Although everyone else we saw was Indian, white men must have been common enough because there was no particular curiosity about us. People just smiled and kept on herding their llamas or their geese along the broad road. Before long I had the impression it was unobjectionable but still funny for us to be there, like camels in London.
On the far side of the lake was Azangaro, the last proper town before the Andes. What had been a pretty good dirt road became muddy in the light and frozen in the shade. A lot of people had passed through recently; it was to do with the war in Bolivia, though the boys were too young to know much about it. When the storm arrived, the sleet was cutting. It got down collars and into lamps where it made the flames flicker and hiss. By the time the town came into view, with its cobbled-together church spire that tipped at an angle, Clem had real altitude sickness and rode with his handkerchief clamped over his nose, blooming red every hour or so.
The town was a big cluster of doorless houses and straw roofs. Raggy curtains writhed over the thresholds, sometimes enough to see people inside, wrapped up and hunched round braziers on dirt floors. I sent the boys on ahead to find a post house. I hoped we hadn’t gone too far east for them now. The idea of stopping in a mud hut instead of somewhere with a proper roof was terrible. The wind howled and I had to keep my head turned to one side.
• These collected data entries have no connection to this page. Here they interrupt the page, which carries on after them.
Definition run : Eff unit :=
  if negb (truthy (NEXUS_REFLECTION_LAYOUT host)) then
    throw (new_Error "process.env.NEXUS_REFLECTION_LAYOUT is required")
  else
    a <- require_app ;;
    data <- JSON_parse_call (env_text (NEXUS_REFLECTION_LAYOUT host)) ;;
    l <- createFromData_call data ;;
    appRunner <- createDevAppRunner_call l a {| catchUnhandledErrors := false |} ;;
    try_catch (appRunner_start appRunner) (fun err => sendErrorToParent err) ;;
    isPlugin <- isReflectionStage_call plugin ;;
    if isPlugin then
      a1 <- read_app ;;
      sendDataToParent (success_plugin (state_plugins a1))
    else
      isTypegen <- isReflectionStage_call typegen ;;
      if isTypegen then
        try_catch
          (a2 <- read_app ;;
           loaded <- importAndLoadRuntimePlugins_call (state_plugins a2) ;;
           writeArtifacts_call
             {| graphqlSchema := schemaComponent_schema a2;
                layout := l;
                schemaSettings := settings_current_schema a2;
                plugins := loaded |} ;;
           sendDataToParent success_typegen)
          (fun err => sendErrorToParent err)
      else
        ret tt.

(** The store the process starts with: the application as the module system
    will hand it out, and nothing done yet. *)
Definition boot : Store := {| app := require_default host; trace := [] |}.

(** One invocation of the script. *)
Definition invocation : Completion unit * Store := run boot.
Clem groaned and half-collapsed. I caught up with him just in time to get my arm under his shoulder and keep him more or less upright. We rode like that, awkwardly, until the boys came back with a man. He was Spanish, with a good coat and two Indians. It was just then, just before he met us, that we turned the corner into what must have been the main square. The houses had doors and windows and there was firelight inside most of them. It wasn’t anywhere near dark yet, but the storm had folded everything into a twilight gloom.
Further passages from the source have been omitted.